The globalists are on their way out of the White House, further diminishing the voices close to President Trump that say humans are warming the planet.
Departures of key personnel have left an energy and environment policy vacuum that many within the White House expect to be filled by nationalist advisers. More exits are likely on the way.
The resignation of National Economic Council Director Gary Cohn, announced yesterday at a White House meeting, was the latest blow to those who remain hopeful for climate policy. His departure is seen as a potential dam break, with other aides likely following his path. The former Goldman Sachs Group Inc. executive supported remaining in the Paris climate accord and convened conversations with carbon tax advocates.
“I think you’ll see good people leaving from the White House,” said a White House official. “I think that their departure dates, which were sometime in the future, are going to be dramatically sped up.”
Peter Navarro, Trump’s trade adviser, is seen by some as likely to make a play for Cohn’s job. Navarro, known as a nationalist voice in the administration, has curried favor with the president for his defense of tariffs on steel and aluminum that have engendered widespread backlash globally and within the GOP.
Cohn opposed the tariffs, which Trump is expected to formally propose any day. The White House said Cohn would still remain on staff for a few more weeks, even as Trump begins to look for his replacement.
“Will be making a decision soon on the appointment of a new Chief Economic Advisor,” Trump tweeted last night. “Many people wanting the job — will choose wisely!”
The NEC had already been weathering turmoil.
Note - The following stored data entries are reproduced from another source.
(** The recogniser modelled from the spec is well behaved. *)
Lemma spec_checkMBusFrame_well_behaved (buf : list uchar) :
  MBusRawTTY.well_behaved MBusRawTTY.spec_checkMBusFrame buf.
Proof.
  unfold MBusRawTTY.well_behaved, MBusRawTTY.spec_checkMBusFrame.
  destruct buf as [|b0 buf]; [discriminate|].
  destruct (b0 =? 0xE5); [cbn; intros _; split; [lia|lia]|].
  destruct (b0 =? 0x10).
  { destruct buf as [|c [|a [|cs [|e rest]]]]; try discriminate.
    destruct ((cs =? to_uchar (c + a)) && (e =? 0x16)); [|discriminate].
    cbn. intros _. split; lia. }
  destruct (b0 =? 0x68); [|discriminate].
  destruct buf as [|l1 [|l2 [|b3 rest]]]; try discriminate.
  destruct (negb (l1 =? l2) || negb (b3 =? 0x68) || (l1 <? 3)) eqn:Hhdr;
    [discriminate|].
  destruct (length rest <? Z.to_nat l1 + 2)%nat eqn:Hshort; [discriminate|].
  destruct (drop (Z.to_nat l1) rest) as [|cs [|e tl]]; try discriminate.
  destruct ((cs =? to_uchar (MBusRawTTY.sum_bytes (take (Z.to_nat l1) rest)))
            && (e =? 0x16)); [|discriminate].
  apply Nat.ltb_ge in Hshort.
  apply orb_false_iff in Hhdr. destruct Hhdr as [_ Hl1].
  apply Z.ltb_ge in Hl1.
  cbn. intros _. split; lia.
Qed.
(** An induction principle for the loop of [update]. *)
Lemma foldl_updateOne_ind (I : Store -> Prop) (l : list Ref) (s : Store) :
  (forall s i, I s -> I (updateOne s i)) -> I s -> I (foldl updateOne s l).
Proof.
  intros Hstep. revert s. induction l as [|i l IH]; intros s Hs; [done|].
  simpl. by apply IH, Hstep.
Qed.

Lemma update_length (s : Store) :
  length (entities (update s)) = length (entities s).
Proof.
  unfold update.
  apply (foldl_updateOne_ind
           (fun s' => length (entities s') = length (entities s))); [|done].
  intros s' i <-. apply updateOne_length.
Qed.

Lemma update_partition (s : Store) : partition s -> partition (update s).
Proof.
  intros P. unfold update. apply foldl_updateOne_ind; [|done].
  intros s' i. apply updateOne_partition.
Qed.

Lemma update_randomCalls (s : Store) :
  randomCalls (update s) = randomCalls s.
Proof.
  unfold update.
  apply (foldl_updateOne_ind (fun s' => randomCalls s' = randomCalls s)); [|done].
  intros s' i <-. apply updateOne_randomCalls.
Qed.

(** ** [createEntity] and [generateEntities] *)

Section SpawnerFacts.
Variable random : nat -> Q.
Variables cos sin : Q -> Q.
Variable PI : Q.

Lemma create_entities (s : Store) (p : Vec2) (d : Q) (k : Element) :
  entities (createEntity random cos sin s p d k)
  = entities s
    ++ [mkEntity p
          (fmul (cos d) (spawnSpeed (random (randomCalls s))),
           fmul (sin d) (spawnSpeed (random (randomCalls s))))
          k].
Proof. reflexivity. Qed.

Lemma create_length (s : Store) (p : Vec2) (d : Q) (k : Element) :
  length (entities (createEntity random cos sin s p d k))
  = S (length (entities s)).
Proof. rewrite create_entities, length_app. simpl. lia. Qed.

Lemma create_members (s : Store) (p : Vec2) (d : Q) (k k' : Element) :
  members (createEntity random cos sin s p d k) k'
  = members s k' ++ (if decide (k' = k) then [length (entities s)] else []).
Proof.
  unfold members, createEntity. simpl. rewrite get_put.
  destruct (decide (k' = k)) as [->|]; [done|]. by rewrite app_nil_r.
Qed.

Lemma create_kindOf (s : Store) (p : Vec2) (d : Q) (k : Element) (r : Ref) :
  kindOf (createEntity random cos sin s p d k) r
  = if decide (r = length (entities s)) then Some k else kindOf s r.
Proof.
  unfold kindOf. rewrite create_entities.
  destruct (decide (r = length (entities s))) as [->|Hne].
  - by rewrite list_lookup_middle.
  - destruct (decide (r < length (entities s))%nat).
    + by rewrite lookup_app_l.
    + rewrite !lookup_ge_None_2; [done|lia|rewrite length_app; simpl; lia].
Qed.

Lemma create_partition (s : Store) (p : Vec2) (d : Q) (k : Element) :
  partition s -> partition (createEntity random cos sin s p d k).
Proof.
  intros P.
  assert (Hfresh : forall k', length (entities s) ∉ members s k').
  { intros k' Hin. assert (length (entities s) < length (entities s))%nat; [|lia].
    apply (part_cover s P). eauto. }
  apply partition_intro.
  - intros k'. rewrite create_members. apply NoDup_app.
    split; [apply (part_nodup s P)|].
    split; [|destruct (decide (k' = k)); [apply NoDup_singleton|apply NoDup_nil_2]].
    intros r Hr Hin. destruct (decide (k' = k)); [|by apply not_elem_of_nil in Hin].
    apply list_elem_of_singleton in Hin as ->. by apply (Hfresh k').
  - intros k' r. rewrite create_members, create_kindOf, elem_of_app.
    rewrite (partition_member s k' r P).
    destruct (decide (r = length (entities s))) as [->|Hne].
    + split.
      * intros [Hin|Hin].
        -- apply (partition_member s k' _ P) in Hin. by apply Hfresh in Hin.
        -- destruct (decide (k' = k)) as [->|]; [done|by apply not_elem_of_nil in Hin].
      * intros [= ->]. right. rewrite decide_True by done.
        by apply list_elem_of_singleton.
    + split; [|by auto].
      intros [?|Hin]; [done|].
      destruct (decide (k' = k)); [|by apply not_elem_of_nil in Hin].
      by apply list_elem_of_singleton in Hin.
Qed.

Lemma generateOne_partition (around : Vec2) (spread : Q) (k : Element)
    (s : Store) :
  partition s -> partition (generateOne random cos sin PI around spread k s).
Proof.
  intros P. unfold generateOne, Math_random. cbv beta iota zeta.
  apply create_partition.
  by apply (partition_ext s).
Qed.

Lemma generateOne_length (around : Vec2) (spread : Q) (k : Element)
    (s : Store) :
  length (entities (generateOne random cos sin PI around spread k s))
  = S (length (entities s)).
Proof.
  unfold generateOne, Math_random. cbv beta iota zeta.
  by rewrite create_length.
Qed.

Lemma generateLoop_ind (I : Store -> Prop) (body : Store -> Store)
    (count : Q) (fuel i : nat) (s : Store) :
  (forall s, I s -> I (body s)) -> I s ->
  I (generateLoop fuel i count body s).
Proof.
  intros Hbody. revert i s. induction fuel as [|fuel IH]; intros i s Hs; [done|].
  simpl. destruct (Qltb _ count); [|done]. by apply IH, Hbody.
Qed.

Lemma generate_partition (s : Store) (around : Vec2) (spread count : Q)
    (k : Element) :
  partition s ->
  partition (generateEntities random cos sin PI s around spread count k).
Proof.
  intros P. unfold generateEntities. apply generateLoop_ind; [|done].
  intros s'. apply generateOne_partition.
Qed.

Lemma start_partition : partition (start random cos sin PI).
Proof.
  unfold start. do 3 apply generate_partition. apply partition_initial.
Qed.

(** The click listener is [createEntity] after some draws. *)
Lemma onClick_create (s : Store) (x y : Q) :
  exists n d k,
    onClick random cos sin PI s x y
    = createEntity random cos sin
        (mkStore (entities s) (entityByElement s) n) (x, y) d k.
Proof.
  unfold onClick, Math_random. cbv beta iota zeta. simpl randomCalls.
  destruct (Qltb (random (randomCalls s)) (fdiv 1 3)); cbv beta iota zeta;
    simpl entities; simpl entityByElement; simpl randomCalls; eauto.
Qed.

Lemma onClick_partition (s : Store) (x y : Q) :
  partition s -> partition (onClick random cos sin PI s x y).
Proof.
  intros P. destruct (onClick_create s x y) as (n & d & k & ->).
  apply create_partition. by apply (partition_ext s).
Qed.

Lemma onClick_length (s : Store) (x y : Q) :
  length (entities (onClick random cos sin PI s x y))
  = S (length (entities s)).
Proof.
  destruct (onClick_create s x y) as (n & d & k & ->).
  by rewrite create_length.
Qed.

Lemma perform_partition (s : Store) (a : Action) :
  partition s -> partition (perform random cos sin PI s a).
Proof.
  intros P. destruct a; simpl.
  - by apply update_partition.
  - by apply create_partition.
  - by apply generate_partition.
  - by apply onClick_partition.
Qed.

Lemma run_partition (s : Store) (actions : list Action) :
  partition s -> partition (run random cos sin PI s actions).
Proof.
  unfold run. revert s. induction actions as [|a l IH]; intros s P; [done|].
  simpl. by apply IH, perform_partition.
Qed.
End SpawnerFacts.

(** ** The invariant between ticks *)

(** C1.  Partition invariant: the three per-element arrays are duplicate-free
    and pairwise disjoint, the entities they hold are those of the canonical
    array, and each entity is in the array of its [element] field
    ([partition]).  The invariant holds between ticks, that is after the
    three initial clusters and any sequence of ticks, spawns and clicks; it
    is preserved by [createEntity], by [changeEntityElement] on a live entity
    and by [update]; and under it the three array sizes add up to the size
    of the canonical array. *)
Theorem partition_invariant (random : nat -> Q) (cos sin : Q -> Q) (PI : Q) :
  (forall actions,
     partition (run random cos sin PI (start random cos sin PI) actions))
  /\ (forall s,
        partition s ->
        (forall p d k, partition (createEntity random cos sin s p d k))
        /\ (forall i k, (i < length (entities s))%nat ->
                        partition (changeEntityElement s i k))
        /\ partition (update s)
        /\ (forall actions, partition (run random cos sin PI s actions))
        /\ (countOf s rock + countOf s paper + countOf s scissors
            = length (entities s))%nat).
Proof.
  split; [intros actions; apply run_partition, start_partition|].
  intros s P. split; [|split; [|split; [|split]]].
  - intros p d k. by apply create_partition.
  - intros i k Hlt. by apply change_partition.
  - by apply update_partition.
  - intros actions. by apply run_partition.
  - by apply partition_count.
Qed.

(** ** The dominance cycle *)

Lemma enemyOf_ne (k : Element) : enemyOf k <> k.
Proof. by destruct k. Qed.

Lemma enemyOf_inj (k1 k2 : Element) : enemyOf k1 = enemyOf k2 -> k1 = k2.
Proof. by destruct k1, k2. Qed.

Lemma kindOf_live (s : Store) (r : Ref) (k : Element) :
  kindOf s r = Some k -> (r < length (entities s))%nat.
Proof.
  unfold kindOf. intros H. apply lookup_lt_is_Some.
  destruct (entities s !! r); [eauto|done].
Qed.

Lemma inRange_dec (s : Store) (i r : Ref) (e o : Entity) :
  entities s !! i = Some e -> entities s !! r = Some o ->
  ~ inRange s i r <-> ENTITY_SIZE * 2 <= distance e o.
Proof.
  intros He Ho. split.
  - intros Hn. apply Qnot_lt_le. intros Hlt. apply Hn. by exists e, o.
  - intros Hle (e' & o' & He' & Ho' & Hc).
    rewrite He in He'. rewrite Ho in Ho'. injection He' as <-. injection Ho' as <-.
    by apply Qlt_not_le in Hc.
Qed.

(** C2.  Collision resolver contract, with the distance that the code
    computes: [Math.hypot] of the rounded differences of the coordinates.
    For a live entity [E] of element [A] in a store satisfying the partition
    invariant, with [C = enemyOf A] the element that beats [A]: after
    [checkCollision] the element of [E] is [C] if and only if some entity of
    element [C] is at a computed distance strictly less than
    [ENTITY_SIZE * 2] of [E]; in that case the array of [C] splits at its
    first entity in range, every entity before it being out of range, and
    the pass is the single call [changeEntityElement E C]; when every entity
    of element [C] is at a computed distance of at least [ENTITY_SIZE * 2],
    and in particular when the array of [C] is empty, the store is
    unchanged; the element of [E] after the pass is [A] or [C]. *)
Theorem resolver_contract (s : Store) (E : Ref) (A : Element) :
  partition s -> kindOf s E = Some A ->
  (kindOf (checkCollision s E) E = Some (enemyOf A)
   <-> exists D, kindOf s D = Some (enemyOf A) /\ inRange s E D)
  /\ ((exists D, kindOf s D = Some (enemyOf A) /\ inRange s E D) ->
      exists l1 D l2,
        members s (enemyOf A) = l1 ++ D :: l2
        /\ (forall r, r ∈ l1 -> ~ inRange s E r)
        /\ inRange s E D
        /\ checkCollision s E = changeEntityElement s E (enemyOf A))
  /\ ((forall D e o, kindOf s D = Some (enemyOf A) ->
         entities s !! E = Some e -> entities s !! D = Some o ->
         ENTITY_SIZE * 2 <= distance e o) ->
      checkCollision s E = s)
  /\ (members s (enemyOf A) = [] -> checkCollision s E = s)
  /\ (kindOf (checkCollision s E) E = Some A
      \/ kindOf (checkCollision s E) E = Some (enemyOf A)).
Proof.
  intros P HA. pose proof (kindOf_live _ _ _ HA) as Hlive.
  pose proof (enemyOf_ne A) as Hne.
  destruct (resolve_cases s E A P HA)
    as [[Hout Heq]|(l1 & D & l2 & Hl & Hbefore & HD & Heq)].
  - (* nobody in range *)
    assert (Hnone : ~ exists D, kindOf s D = Some (enemyOf A) /\ inRange s E D).
    { intros (D & HDk & HDr). apply (Hout D); [|done].
      by apply partition_member. }
    rewrite Heq, HA. split; [|split; [|split; [|split]]].
    + split; [|done]. intros [= ?]. by destruct Hne.
    + done.
    + done.
    + done.
    + by left.
  - (* the first entity in range is D *)
    assert (HDk : kindOf s D = Some (enemyOf A)).
    { apply partition_member; [done|]. rewrite Hl, elem_of_app, elem_of_cons. auto. }
    rewrite Heq, change_kindOf, decide_True by done.
    split; [|split; [|split; [|split]]].
    + split; [eauto|done].
    + intros _. by exists l1, D, l2.
    + intros Hfar. destruct HD as (e & o & He & Ho & Hc).
      specialize (Hfar D e o HDk He Ho). by apply Qlt_not_le in Hc.
    + intros Hnil. rewrite Hnil in Hl. by destruct l1.
    + by right.
Qed.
George David Banks left last month after failing to get a permanent security clearance. He handled international energy issues and was viewed as a top voice pushing for re-engagement in the Paris climate accord. That, combined with Cohn’s exit, weakens the prospects that the United States will remain in the global agreement. Trump has said he’ll pull out of the Paris pact, but he can’t formally do that until November 2020.
“One thing is for certain, the pro-Paris crowd has certainly been dealt a setback these past few weeks,” said Tom Pyle, president of the Institute for Energy Research.